Our approach to the schema design problem has inherited some existing techniques from the relational schema design proposed by Peter Chen [49] and Gordon Everest [50]. In their approach, data should be modelled in only three different ways: one-to-one, one-to-many, and many-to-many. The authors produced these categories out of a desire to cover all possible data modeling options. However, this system was introduced before the emergence of big data with its numerous characteristics. In the late 1990s, a Unified Modeling Language (UML) was introduced by Dembczy [51], which was later improved by Rumbaugh et al. [52] to consolidate the data modeling symbols and notations invented by Peter Chen [49] and Gordon Everest [50]. They are harmonized into one standardized language, all for the purpose of visualization, construction, and documentation of the artifacts of software systems, and for business modeling of the non-software systems. UML uses mostly graphical notations to express the design of software projects. In our solution, these techniques are adopted out of necessity to minimize the learning curve of our extended cardinalities, which are produced as a result of the emergence of big data. The second technique DSP adopted owes an intellectual debt to Zola William [11], who initiated the idea of modeling classifications. In his view, whether entities are modelled together as one or separately has a significant effect on query performance. This is because, unlike in relational databases, queries make several trips to NoSQL databases for retrieving related data from different collections. In contrast, we found that schema optimization can be best started right from its time of creation [14]. Moreover, our solution added more new techniques, such as modeling guidelines, performance computations, and a schema generation algorithm (please refer to Section 4 for details).

Other solutions focus more on enhancing the performance of NoSQL through queries that are written against a conceptual model. For instance, instead of improving the structural design or mapping each query to a given set of physical structures, NoSE [1], which extends many features of GMAP [53], chooses a set of physical structures that are suitable for a given workload.
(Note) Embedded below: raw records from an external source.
(** A row no claimer may touch at [now]: its run has a living owner; it is running or
    held and its claim has not expired (a retried task is pending again and keeps the
    claim of its worker); or it is finished. *)
Definition protected (now : Z) (db : DB) (r : TaskRun) : Prop :=
  live_owner now (tr_JobRunID r) db ∨
  ((tr_Status r = TaskStatusRunning ∨ tr_ClaimedBy r ≠ "") ∧ ∃ t, tr_ClaimExpiresAt r = Some t ∧ now ≤ t) ∨
  IsTerminal (tr_Status r) = true.

Lemma protected_not_candidate c now db r : protected now db r → candidate c now db r = false.
Proof.
  intros H. destruct (candidate c now db r) eqn:E; [|done]. apply candidate_spec in E as [_ [Hs _] Hf _ _ Ho].
  destruct H as [H|[([Hr|Hc] & t & Et & Ht)|Ht]]; [done|by rewrite Hr in Hs| |by rewrite Hs in Ht].
  destruct Hf as [?|Hf]; [done|]. specialize (Hf t Et). lia.
Qed.

Lemma protected_not_expired now db r : protected now db r → expired_row now db r = false.
Proof.
  intros H. unfold expired_row. destruct H as [->%guard_spec|[(_ & t & -> & Ht)|Ht]]; [by rewrite andb_false_r| |].
  - rewrite (proj2 (Z.ltb_ge _ _) Ht). by rewrite !andb_false_r.
  - destruct (str_eqb (tr_Status r) TaskStatusRunning) eqn:Es; [|by rewrite andb_false_r].
    apply str_eqb_eq in Es. by rewrite Es in Ht.
Qed.

Definition good_rows (db : DB) : Prop := ids_unique db ∧ rows_unique db.

Lemma replace_good db db' r r' : good_rows db → tr_ID r' = tr_ID r → task_key r' = task_key r → r ∈ task_runs db →
  task_runs db' = replace_row r r' (task_runs db) → good_rows db'.
Proof.
  intros [Hu Hk] Hid Hkey Hin Ht. unfold good_rows, ids_unique, rows_unique. rewrite Ht, replace_ids by done. split; [exact Hu|].
  replace (map task_key (replace_row r r' (task_runs db))) with (map task_key (task_runs db)); [exact Hk|].
  unfold replace_row. rewrite map_map. apply map_ext_in. intros x Hx%list_elem_of_In.
  destruct (N.eqb_spec (tr_ID x) (tr_ID r)) as [E|]; [|done]. by rewrite (by_id db r x Hu Hin Hx E), Hkey.
Qed.

Lemma map_good db db' f : good_rows db → (∀ r, tr_ID (f r) = tr_ID r ∧ task_key (f r) = task_key r) →
  task_runs db' = map f (task_runs db) → good_rows db'.
Proof.
  intros [Hu Hk] Hf Ht. unfold good_rows, ids_unique, rows_unique. rewrite Ht, !map_map.
  rewrite (map_ext _ tr_ID) by apply Hf. by rewrite (map_ext _ task_key) by apply Hf.
Qed.

Lemma outcome_keeps faults c now limitNow db res db' r : good_rows db → claim_outcome faults c now limitNow db res db' →
  good_rows db' ∧ same_world db db' ∧ (protected now db r → r ∈ task_runs db → r ∈ task_runs db').
Proof.
  intros Hg. destruct 1 as [| |x l res x' db' EQ Hw Ht HR]; [done|done|].
  assert (x ∈ task_runs db ∧ candidate c now db x = true) as [Hin Hc] by (apply queue_elem; rewrite EQ; by left).
  assert (tr_ID x' = tr_ID x ∧ task_key x' = task_key x) as [Hid Hkey] by (by destruct HR as [[-> _]|[[window ->] _]]).
  split_and!; [by eapply replace_good|done|]. intros Hp Hr. rewrite Ht. apply replace_other; [done|]. intros E.
  rewrite (by_id db x r (proj1 Hg) Hin Hr E) in Hp. apply (protected_not_candidate c) in Hp. congruence.
Qed.

Lemma step_keeps rules s op r : good_rows s.2 → let s' := claimer_step rules s op in
  good_rows s'.2 ∧ same_world s.2 s'.2 ∧ (protected (op_now op) s.2 r → r ∈ task_runs s.2 → r ∈ task_runs s'.2).
Proof.
  intros Hg. destruct op as [c now limitNow faults limitFaults|now faults]; simpl.
  - destruct (ClaimNext _ _ _ _ _ _ _ _) as [res [tokens' db']] eqn:E.
    apply ClaimNext_outcome in E; [|apply Hg..]. by eapply outcome_keeps.
  - unfold ReclaimExpired. destruct (withBusyRetry _ _ _) as [res db'] eqn:E. apply busyRetryLoop_atomic in E.
    destruct res as [e|[]]; [by subst|]. destruct (reclaim_effect now s.2) as (evts & db1 & E1 & Hw & Ht & _).
    rewrite E1 in E. injection E as ->. split_and!; [|apply Hw..|].
    + eapply map_good; [exact Hg| |exact Ht]. intros x. unfold reclaimed_row. by destruct (expired_row now s.2 x).
    + intros Hp Hr. simpl. rewrite Ht. apply list_elem_of_In, in_map_iff. exists r. split; [|by apply list_elem_of_In].
      unfold reclaimed_row. by rewrite (protected_not_expired now s.2 r Hp).
Qed.

Lemma protected_world now db db' r : same_world db db' → protected now db r → protected now db' r.
Proof. intros [_ Hl]. unfold protected, live_owner. by rewrite Hl. Qed.

Lemma steps_keep rules ops r : ∀ s, good_rows s.2 → r ∈ task_runs s.2 → (∀ op, op ∈ ops → protected (op_now op) s.2 r) →
  r ∈ task_runs (fold_left (claimer_step rules) ops s).2.
Proof.
  induction ops as [|op ops IH]; intros s Hg Hr Hp; [done|]. simpl.
  destruct (step_keeps rules s op r Hg) as (Hg' & Hw & Hstep). apply IH; [done|apply Hstep; [apply Hp; by left|done]|].
  intros op' Hop. eapply protected_world; [exact Hw|]. apply Hp. by right.
Qed.

(** C14: claimers respect claims and owners. Whatever sequence of claims and reclaims the
    nodes of a cluster perform, under database errors and rate limits, a task row stays
    exactly as it is as long as, at each of those moments, its run has a living owner
    (the owner's dispatch loop then drives the run), or the row is running or held by a
    worker (a retried task is pending and still held) and the claim has not expired, or
    the task is finished. *)
Theorem claims_respected rules ops tokens db r : ids_unique db → rows_unique db → r ∈ task_runs db →
  (∀ op, op ∈ ops → protected (op_now op) db r) →
  r ∈ task_runs (fold_left (claimer_step rules) ops (tokens, db)).2.
Proof. intros Hu Hk Hr Hp. by apply steps_keep. Qed.

(** * The queue after a claim *)

Lemma candidate_world c now db db' r : same_world db db' → candidate c now db' r = candidate c now db r.
Proof. intros [Hj Hl]. unfold candidate, runningRun, liveLeaseGuardSQL. by rewrite Hj, Hl. Qed.

Lemma select_replaced (p : TaskRun → bool) r r' rows : p r' = false →
  select p (replace_row r r' rows) = List.filter (λ x, negb (tr_ID x =? tr_ID r)%N) (select p rows).
Proof.
  intros Hp. unfold select, replace_row. induction rows as [|x l IH]; [done|]. simpl.
  destruct (tr_ID x =? tr_ID r)%N eqn:E; rewrite ?Hp; destruct (p x); simpl; rewrite ?E; simpl; by rewrite ?IH.
Qed.

Lemma filter_absent (f : TaskRun → N) n l : n ∉ map f l → List.filter (λ x, negb (f x =? n)%N) l = l.
Proof.
  induction l as [|x l IH]; [done|]. simpl. intros [Hx Hl]%not_elem_of_cons. rewrite (proj2 (N.eqb_neq _ _)) by congruence.
  simpl. by rewrite IH.
Qed.

Lemma claimed_not_candidate c now db r : candidate c now db (claimed_row c now r) = false.
Proof.
  unfold candidate, claimable_row. change (tr_Status (claimed_row c now r) =s TaskStatusPending) with false.
  by rewrite !andb_false_l, andb_false_r.
Qed.

(** Replacing the first task of the queue by a row that is no candidate leaves the
    rest of it. *)
Lemma queue_next c now db db' r r' l : ids_unique db → claim_queue c now db = r :: l → same_world db db' →
  (∀ db0, candidate c now db0 r' = false) →
  task_runs db' = replace_row r r' (task_runs db) → claim_queue c now db' = l.
Proof.
  intros Hu EQ Hw Hr' Ht. unfold claim_queue. rewrite Ht.
  assert (select (candidate c now db') (replace_row r r' (task_runs db)) =
          List.filter (λ x, negb (tr_ID x =? tr_ID r)%N) (select (candidate c now db) (task_runs db))) as ->.
  { rewrite select_replaced by apply Hr'. unfold select. f_equal. apply List.filter_ext. intros x. by apply candidate_world. }
  rewrite (sort_stable_filter_comm claim_before claim_asym claim_negtrans). fold (claim_queue c now db). rewrite EQ. simpl.
  rewrite N.eqb_refl. simpl. apply filter_absent.
  assert (NoDup (map tr_ID (claim_queue c now db))) as Hnd.
  { unfold claim_queue. rewrite (sort_stable_perm claim_before). unfold ids_unique in Hu. revert Hu. unfold select.
    generalize (task_runs db). intros rows. induction rows as [|x k IH]; [done|]. simpl. intros [Hx Hk]%NoDup_cons.
    destruct (candidate c now db x); [|auto]. simpl. constructor; [|auto]. intros H. apply Hx.
    apply list_elem_of_In, in_map_iff in H as (y & Ey & Hy). apply list_elem_of_In, in_map_iff. exists y. split; [done|].
    by apply List.filter_In in Hy as [Hy _]. }
  rewrite EQ in Hnd. simpl in Hnd. by apply NoDup_cons in Hnd as [Hnd _].
Qed.

(** * Polling *)

(** One poll of the claimer: the clock of the limiter and the database errors. *)
Record poll := mkPoll { po_limitNow : Z; po_faults : nat → option store_error; po_limitFaults : nat → option store_error }.

(** Successive polls of a node at one instant, whatever each of them returns. *)
Fixpoint claim_polls (rules : DB → uuid → uuid → limit_error + option Rule) (c : Claimer) (now : Z) (polls : list poll)
    (s : list RateLimitToken * DB) : list (claim_error + option TaskRun) * (list RateLimitToken * DB) :=
  match polls with
  | [] => ([], s)
  | p :: polls =>
      let '(res, s) := ClaimNext rules c now (po_limitNow p) (po_faults p) (po_limitFaults p) s.1 s.2 in
      let '(l, s) := claim_polls rules c now polls s in (res :: l, s)
  end.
In addition, ERQL [47] enhances the entity relationship diagram using a conceptual query language. This approach refers to a series of entities using the path expressions it has defined. Our query models, however, adopted the relational modeling structure as defined in Section 5.4. The performance of the physical structure that our approach recommends relies on the foundations of the structure rather than the queries. Our argument is that although NoSQL databases were originally designed to be flexible, the way the data is modeled has a significant correlation with its performance. This has also been argued by Bertino and Kim [46] where path indexes and nested indexes are introduced.

Michael et al. [22] presented a schema design in a similar way to our setting. They used a cost-driven approach to optimize the schema design. It analyzes the workloads and execution costs required to map the physical data model with the application data model. Like our method, this approach makes several decisions from vital inputs, such as entity types, indices, estimated number of each type, and estimated cardinality of each field. While in our approach, only the initial entities and their expected number of records are required, the DSP model handles the remaining schema design processes. As in our proposed solution, the cost-driven approach also does not consider modeling data in a more in-depth way using the new cardinalities and relations classifications.
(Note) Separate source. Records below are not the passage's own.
Lemma triggers_depth call evt d maxDepth triggers : isCaesiumLifecycleEvent evt = true → maxDepth ≤ int64_max →
  lifecycleTriggerDepth number_text json_text (ie_Data evt) = d → (∀ t, t ∈ triggers → effectiveMaxDepth (et_maxTriggerDepth t) = maxDepth) →
  ∀ i db, adds_only (one_deeper (readDepth d) maxDepth) db
    (fireTriggers uuid_String number_text json_text error_text fire_error_text call evt i triggers db).2.
Proof.
  intros Hl HM Hd Ht. induction triggers as [|t triggers IH]; intros i db; cbn [fireTriggers]; [reflexivity|]. cbv zeta.
  unfold withLifecycleTriggerDepth. rewrite Hl, Hd. cbn [negb]. set (d' := if d =s "" then "0" else d).
  assert (readDepth d' = readDepth d) as Ed.
  { unfold d'. destruct (d =s "") eqn:E; [|done]. apply str_eqb_eq in E as ->. vm_compute. reflexivity. }
  set (params := <[TriggerDepthParam := d']> _).
  pose proof (fire_depth (routeEnv call) (rc_now call) (rc_listError call i) (rc_calls call i) t params d' db eq_refl) as Hf.
  rewrite (Ht t), Ed in Hf by (by left). specialize (Hf HM (lookup_insert_eq _ _ _)).
  destruct (FireWithParams _ _ _ _ _ _ _) as [[outcomes e] db1]. simpl in Hf.
  specialize (IH (λ t' Ht', Ht t' (list_elem_of_further _ _ _ Ht')) (S i) db1).
  destruct (fireTriggers _ _ _ _ _ _ _ _ _ _) as [results db2]. simpl in *. by transitivity db1.
Qed.
Lemma lifecycle_kept type data : type ∈ lifecycleEventTypes →
  TrimSpace type = type ∧ (type =s "") = false ∧ isCaesiumLifecycleEvent (mkIngestedEvent type (TrimSpace "caesium") data) = true.
Proof. unfold lifecycleEventTypes. rewrite !elem_of_cons, elem_of_nil. intros H. destruct_or! H; subst; (split_and!; [vm_compute; reflexivity..|]); done. Qed.

(** Routing the event of a run starts and queues runs that are one link deeper. *)
Lemma route_depth call triggers other alias type seq ts r s maxDepth : type ∈ lifecycleEventTypes → maxDepth ≤ int64_max →
  (∀ t, t ∈ triggers → effectiveMaxDepth (et_maxTriggerDepth t) = maxDepth) →
  adds_only (one_deeper (storedDepth (jr_Params r)) maxDepth) (es_db s)
    (es_db (routeRun call triggers (runEvent uuid_String other alias type seq ts r) s)).
Proof.
  intros Hty HM Ht. unfold routeLifecycleEvent, Route, CreateTx. set (evt := lifecycleIngestedEvent _ _ _ _ _).
  assert (ie_Type evt = type ∧ ie_Source evt = "caesium") as [-> ->] by done.
  destruct (lifecycle_kept type (ie_Data evt) Hty) as (E1 & E2 & E3). rewrite E1. cbn [ie_Type ie_Source ie_Data]. rewrite E2.
  destruct (rc_createError call); [reflexivity|]. cbn [es_db es_events es_matches].
  pose proof (triggers_depth call _ _ maxDepth
    (matchingTriggers number_text json_text triggers evt) E3 HM (event_depth uuid_String number_text json_text lookup other alias type seq ts r)) as Hf.
  assert (∀ t, t ∈ matchingTriggers number_text json_text triggers evt → effectiveMaxDepth (et_maxTriggerDepth t) = maxDepth) as Hm.
  { intros t Hin. apply Ht. apply list_elem_of_In, filter_In in Hin as [Hin _]. by apply list_elem_of_In. }
  specialize (Hf Hm 0%nat (es_db s)).
  destruct (fireTriggers _ _ _ _ _ _ _ _ _ _) as [results db]. unfold RecordMatchesTx. repeat case_match; simplify_eq/=; try reflexivity; exact Hf.
Qed.

(** A row that was not there before carries these parameters. *)
Definition new_params (db db' : DB) (raw : blob) : Prop :=
  (∃ r, r ∈ job_runs db' ∧ jr_ID r ∉ map jr_ID (job_runs db) ∧ jr_Params r = raw) ∨
  (∃ q, q ∈ run_queue db' ∧ rq_ID q ∉ map rq_ID (run_queue db) ∧ rq_Params q = raw).

Lemma adds_new P db db' raw : adds_only P db db' → new_params db db' raw → P raw.
Proof.
  intros [A B] [(r & Hr & Hn & <-)|(q & Hq & Hn & <-)].
  - destruct (A r Hr) as [(r0 & H0 & E & _)|]; [|done]. destruct Hn. rewrite <- E. by apply list_elem_of_In, in_map, list_elem_of_In.
  - destruct (B q Hq) as [(q0 & H0 & E & _)|]; [|done]. destruct Hn. rewrite <- E. by apply list_elem_of_In, in_map, list_elem_of_In.
Qed.

(** [trigger_chain root n raw]: a run or a queued request with the parameters [raw] stands
    at the end of [n] links, each a life-cycle event of a run that the router turned into
    the next run or queued request. The first run is arbitrary, with parameters [root]. *)
Inductive trigger_chain (envMaxDepth : Z) (root : blob) : nat → blob → Prop :=
| chain_root : trigger_chain envMaxDepth root 0 root
| chain_link n r call c triggers other alias type seq ts s raw : trigger_chain envMaxDepth root n (jr_Params r) →
    Reload envMaxDepth c = Some triggers → type ∈ lifecycleEventTypes →
    new_params (es_db s) (es_db (routeRun call triggers (runEvent uuid_String other alias type seq ts r) s)) raw →
    trigger_chain envMaxDepth root (S n) raw
| chain_queue n raw : trigger_chain envMaxDepth root n raw → trigger_chain envMaxDepth root n (decodeRunParams raw).

Lemma reload_depth envMaxDepth c triggers t : Reload envMaxDepth c = Some triggers → t ∈ triggers →
  effectiveMaxDepth (et_maxTriggerDepth t) = configuredMaxTriggerDepth envMaxDepth.
Proof.
  unfold Reload. intros H Ht. apply mapM_Some in H. apply list_elem_of_lookup in Ht as [i Hi].
  destruct (Forall2_lookup_r _ _ _ _ _ H Hi) as (row & _ & E). unfold newEventTrigger in E. destruct (negb _); [done|].
  destruct (parseConfig _); simplify_option_eq. simpl. unfold effectiveMaxDepth, configuredMaxTriggerDepth, defaultMaxTriggerDepth.
  destruct (Z.leb_spec envMaxDepth 0); [done|]. by rewrite (proj2 (Z.leb_gt _ _)).
Qed.

(** C17: chains of triggered runs are bounded. However the triggers of the catalog refer to
    each other, and whatever batches change them in between, in a chain of runs in which
    each starts the next through the event of its end, directly or through the queue of
    runs, the depth stored with the last run is the depth stored with the first one plus
    exactly the number of links, and after a link it is at most the configured maximum (10
    by default); so no chain has more links than that. *)
Theorem trigger_chain_bounded envMaxDepth root n raw : envMaxDepth ≤ int64_max → trigger_chain envMaxDepth root n raw →
  storedDepth raw = storedDepth root + Z.of_nat n ∧ 0 ≤ storedDepth root ∧
  (n ≠ 0%nat → storedDepth raw ≤ configuredMaxTriggerDepth envMaxDepth) ∧
  Z.of_nat n ≤ configuredMaxTriggerDepth envMaxDepth.
Proof.
  intros HM. set (maxDepth := configuredMaxTriggerDepth envMaxDepth).
  assert (0 < maxDepth ≤ int64_max) as Hmax.
  { unfold maxDepth, configuredMaxTriggerDepth, defaultMaxTriggerDepth, int64_max in *. destruct (Z.leb_spec envMaxDepth 0); lia. }
  assert (0 ≤ storedDepth root) as H0.
  { unfold storedDepth, readDepth. destruct (Atoi _) as [z|]; [|done]. destruct (Z.ltb_spec z 0); lia. }
  induction 1 as [|n r call c triggers other alias type seq ts s raw _ IH HR Hty Hnew|n raw _ IH].
  - split_and!; [lia|done|done|lia].
  - eapply adds_new in Hnew; [|apply (route_depth call triggers other alias type seq ts r s maxDepth Hty); [lia|]].
    + destruct Hnew as [E Hle]. split_and!; lia.
    + intros t. by eapply reload_depth.
  - by rewrite dequeue_depth.
Qed.
End route.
Vertica [40] used a similar technique that resides only on the C-Store database [54]. It consists of an SQL interface that uses multiple encoding techniques to improve the query performance via views denormalizations. This approach is an extension of earlier work by Zodnik et al. [41] who initiated an automated schema design for C-Stores.

Conversely, the work of the Object Management Group [55,56,57] has scientifically proved that separating platform technologies from application logic can provide more generic models that can be applied on virtually any platform. As such, a Model Driven Architecture (MDA) was proposed. MDA provides guidelines for structuring software specifications that are expressed as models. MDA was utilized by [58,59,60] for different purposes, such as data collection and aggregation in a mobile context, controlling short- and long-term adaptive behavior, and modeling of a cataract intervention. While it is significant to make both the business and technical aspects of an application independent, it is equally imperative to make their relationship as efficient. DSP comes in here to provide optimal database designs that can handle requests from the application layer efficiently.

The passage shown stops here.